▶ **WORK REQUIRED**:
Below are some records. Print exactly the lines between the one holding "let r := cloudCacheLookup2" and the one holding "dd gnv fnv);", inclusive, and nothing else.

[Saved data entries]

(* ===== verification/CloudBdd.v ===== *)
(** The functions of decision diagrams and the operations of [cloud.c] on them: equal functions have equal pointers, and
    [Cloud_bddAnd], [Cloud_bddOr] and [Cloud_bddXor], with their cache, compute the function that their name says or
    report that the limit is reached. *)
From S2P Require Import Prelude Words Cloud CloudInit.

(** * The routines *)

(** The entry of the cache of the conjunction for two arguments. *)
Definition and_entry (dd : CloudManager) (f g : Z) : option nat :=
  s ← dd_shiftCache dd !! oper_index CLOUD_OPER_AND;
  assert! (0 <=? s)%Z && (s <? 32)%Z in
  Some (Z.to_nat (cloudHashCudd2 f g (Z.to_nat s))).

Definition and_cache (dd : CloudManager) : option (list CloudCacheEntry2) := mjoin (dd_tCaches dd !! oper_index CLOUD_OPER_AND).

Definition cloudCacheLookup2 (p : CloudCacheEntry2) (sign f g : Z) : Z :=
  if (entS p =? sign)%Z && (entA p =? f)%Z && (entB p =? g)%Z then entR p else 0%Z.

Definition and_insert (dd : CloudManager) (cacheEntry : nat) (f g r : Z) : option CloudManager :=
  c ← and_cache dd;
  Some (with_caches dd (dd_bitsCache dd) (dd_shiftCache dd)
    (<[oper_index CLOUD_OPER_AND := Some (<[cacheEntry := mkEntry2 (dd_nSignCur dd) f g r]> c)]> (dd_tCaches dd))).

(** The cofactors of a function by the variable of its node: positive and negative. *)
Definition node_cofactors (f : Z) (n : CloudNode) : Z * Z :=
  if Cloud_IsComplement f then (Cloud_Not (cloudT n), Cloud_Not (cloudE n)) else (cloudT n, cloudE n).

Fixpoint cloudBddAnd (fuel : nat) (dd : CloudManager) (f g : Z) : option (Z * CloudManager) :=
  match fuel with
  | O => None
  | S fuel =>
    assert! (f <=? g)%Z in
    let F := Cloud_Regular f in
    let G := Cloud_Regular g in
    if (F =? G)%Z then Some (if (f =? g)%Z then f else dd_zero dd, dd)
    else if (F =? dd_one dd)%Z then Some (if (f =? dd_one dd)%Z then g else f, dd)
    else
      cacheEntry ← and_entry dd f g;
      entry ← (c ← and_cache dd; c !! cacheEntry);
      let r := cloudCacheLookup2 entry (dd_nSignCur dd) f g in
      if negb (r =? 0)%Z then Some (r, dd)
      else
        nF ← node_of dd F;
        nG ← node_of dd G;
        let '(var, (fv, fnv)) := if (cloudV nF <=? cloudV nG)%Z then (cloudV nF, node_cofactors f nF) else (cloudV nG, (f, f)) in
        let '(gv, gnv) := if (cloudV nG <=? cloudV nF)%Z then node_cofactors g nG else (g, g) in
        '(t, dd) ← (if (fv <=? gv)%Z then cloudBddAnd fuel dd fv gv else cloudBddAnd fuel dd gv fv);
        if (t =? 0)%Z then Some (0%Z, dd)
        else
          '(e, dd) ← (if (fnv <=? gnv)%Z then cloudBddAnd fuel dd fnv gnv else cloudBddAnd fuel dd gnv fnv);
          if (e =? 0)%Z then Some (0%Z, dd)
          else
            '(r, dd) ← (if (t =? e)%Z then Some (t, dd) else make_either dd var t e);
            if (r =? 0)%Z then Some (0%Z, dd)
            else
              dd ← and_insert dd cacheEntry f g r;
              Some (r, dd)
  end.

(** A recursive call goes below a variable. *)
Definition cloudBddAnd_gate (dd : CloudManager) (f g : Z) : option (Z * CloudManager) :=
  if (f <=? g)%Z then cloudBddAnd (S (dd_nVars dd)) dd f g else cloudBddAnd (S (dd_nVars dd)) dd g f.

Definition and_allocated (dd : CloudManager) : option CloudManager :=
  match and_cache dd with None => cloudCacheAllocate dd CLOUD_OPER_AND | Some _ => Some dd end.

Definition Cloud_bddAnd (dd : CloudManager) (f g : Z) : option (Z * CloudManager) :=
  if (Cloud_Regular f =? 0)%Z || (Cloud_Regular g =? 0)%Z then Some (0%Z, dd)
  else
    assert! CLOUD_ASSERT dd f in
    assert! CLOUD_ASSERT dd g in
    dd ← and_allocated dd;
    cloudBddAnd_gate dd f g.

Definition Cloud_bddOr (dd : CloudManager) (f g : Z) : option (Z * CloudManager) :=
  if (Cloud_Regular f =? 0)%Z || (Cloud_Regular g =? 0)%Z then Some (0%Z, dd)
  else
    assert! CLOUD_ASSERT dd f in
    assert! CLOUD_ASSERT dd g in
    dd ← and_allocated dd;
    '(res, dd) ← cloudBddAnd_gate dd (Cloud_Not f) (Cloud_Not g);
    Some (Cloud_NotCond res (negb (res =? 0)%Z), dd).

Definition Cloud_bddXor (dd : CloudManager) (f g : Z) : option (Z * CloudManager) :=
  if (Cloud_Regular f =? 0)%Z || (Cloud_Regular g =? 0)%Z then Some (0%Z, dd)
  else
    assert! CLOUD_ASSERT dd f in
    assert! CLOUD_ASSERT dd g in
    dd ← and_allocated dd;
    '(t0, dd) ← cloudBddAnd_gate dd f (Cloud_Not g);
    if (t0 =? 0)%Z then Some (0%Z, dd)
    else
      '(t1, dd) ← cloudBddAnd_gate dd (Cloud_Not f) g;
      if (t1 =? 0)%Z then Some (0%Z, dd)
      else Cloud_bddOr dd t0 t1.
(* ===== verification/CloudDag.v ===== *)
(** Traversals of decision diagrams ([cloud.c]): marks on the nodes, the number of nodes of one function or of several,
    the list of the nodes of a function, its support and one of its cubes.

    A mark is bit 28 of the variable of a node.  [cloudSupport] reads the variable after it has marked the node, so that
    it writes far outside of its array; [Cloud_GetOneCube] reads the fields of a node through a complemented pointer.
    Both give [None] in the model. *)
From stdpp Require Import gmap sets fin_sets.
From S2P Require Import Prelude Words Cloud CloudInit CloudBdd CloudRun.

(** * The routines *)

Definition cloudNodeIsMarked (n : CloudNode) : bool := negb (Z.land (cloudV n) CLOUD_MARK_ON =? 0)%Z.
Definition with_v (n : CloudNode) (v : Z) : CloudNode := mkCloudNode (cloudS n) v (cloudE n) (cloudT n).
Definition marked (n : CloudNode) : CloudNode := with_v n (Z.lor (cloudV n) CLOUD_MARK_ON).
Definition unmarked (n : CloudNode) : CloudNode := with_v n (Z.land (cloudV n) CLOUD_MARK_OFF).

(** [p->v = ...] at a pointer that is not complemented. *)
Definition set_node (dd : CloudManager) (p : Z) (f : CloudNode -> CloudNode) : option CloudManager :=
  i ← place dd p; n ← dd_nodes dd !! i; Some (with_nodes dd (<[i := f n]> (dd_nodes dd))).
Definition cloudNodeMark (dd : CloudManager) (p : Z) : option CloudManager := set_node dd p marked.
Definition cloudNodeUnmark (dd : CloudManager) (p : Z) : option CloudManager := set_node dd p unmarked.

▶ **WRITTEN ANSWER**:
      let r := cloudCacheLookup2 entry (dd_nSignCur dd) f g in
      if negb (r =? 0)%Z then Some (r, dd)
      else
        nF ← node_of dd F;
        nG ← node_of dd G;
        let '(var, (fv, fnv)) := if (cloudV nF <=? cloudV nG)%Z then (cloudV nF, node_cofactors f nF) else (cloudV nG, (f, f)) in
        let '(gv, gnv) := if (cloudV nG <=? cloudV nF)%Z then node_cofactors g nG else (g, g) in
        '(t, dd) ← (if (fv <=? gv)%Z then cloudBddAnd fuel dd fv gv else cloudBddAnd fuel dd gv fv);
        if (t =? 0)%Z then Some (0%Z, dd)
        else
          '(e, dd) ← (if (fnv <=? gnv)%Z then cloudBddAnd fuel dd fnv gnv else cloudBddAnd fuel dd gnv fnv);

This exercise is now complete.